Task requirements ::
Whenever a line in the listing below holds the string "Some", include it in the count. Say how many such lines there are and nothing more.

Entries provided ::
--------------------------------

(* ===== verification/VsprintfNumber.v ===== *)
(** * What [number] prints, and reading it back

    [layout] is the text of an integer conversion as its format says it;
    [number_text] shows that [number] prints it.  [simple_strtoul] applied to
    printed digits gives the number back. *)

From Stdlib Require Import Ascii String.
From S2P Require Import Prelude Mem Vsprintf VsprintfProof.

(** ** The loops on a text *)

Section loops.
Context (m : mem).

(** Room for [n] more characters. *)
Definition fits_in (out : list Z) (n : Z) : Prop := length out + n <= INT_MAX.

Lemma put_text c out : fits_in out 1 -> put c (Text out m) = Some (Text (out ++ [u8 c]) m).
Proof. unfold fits_in. intros H. cbn. by rewrite (proj2 (Z.ltb_lt (length out) INT_MAX)) by lia. Qed.

Lemma is_int_true z : - 2 ^ 31 <= z <= INT_MAX -> is_int z = true.
Proof. intros H. unfold is_int. rewrite (proj2 (Z.leb_le (- 2 ^ 31) z)), (proj2 (Z.leb_le z INT_MAX)) by lia. done. Qed.

(** The three countdown loops are one loop with a different bound. *)
Lemma countdown (round : Z * text -> option ((Z * text) + (Z * text))) c lim (n : nat) : forall k out fuel,
  (forall k out, - 2 ^ 31 < k <= INT_MAX -> round (k, Text out m) =
     if lim <? k then let* o := put c (Text out m) in Some (inl (k - 1, o)) else Some (inr (k - 1, Text out m))) ->
  - 2 ^ 31 < lim -> - 2 ^ 31 < k <= INT_MAX -> n = Z.to_nat (k - lim) -> (n < fuel)%nat -> fits_in out n ->
  iter fuel round (k, Text out m) = Some (Z.min k lim - 1, Text (out ++ replicate n (u8 c)) m).
Proof.
  induction n as [|n IH]; intros k out fuel Hr Hlim Hk Hn Hf Hfit; (destruct fuel as [|fuel]; [lia|]); cbn [iter]; rewrite Hr by done.
  - rewrite (proj2 (Z.ltb_ge lim k)) by lia. cbn [replicate]. rewrite app_nil_r. do 3 f_equal. lia.
  - rewrite (proj2 (Z.ltb_lt lim k)) by lia. rewrite put_text by (unfold fits_in in *; lia). cbn [mbind option_bind].
    rewrite (IH (k - 1)); [|done|done|lia|lia|lia|unfold fits_in in *; rewrite length_app; cbn; lia].
    rewrite <- app_assoc. cbn. do 3 f_equal. lia.
Qed.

--------------------------------

Task response ::
3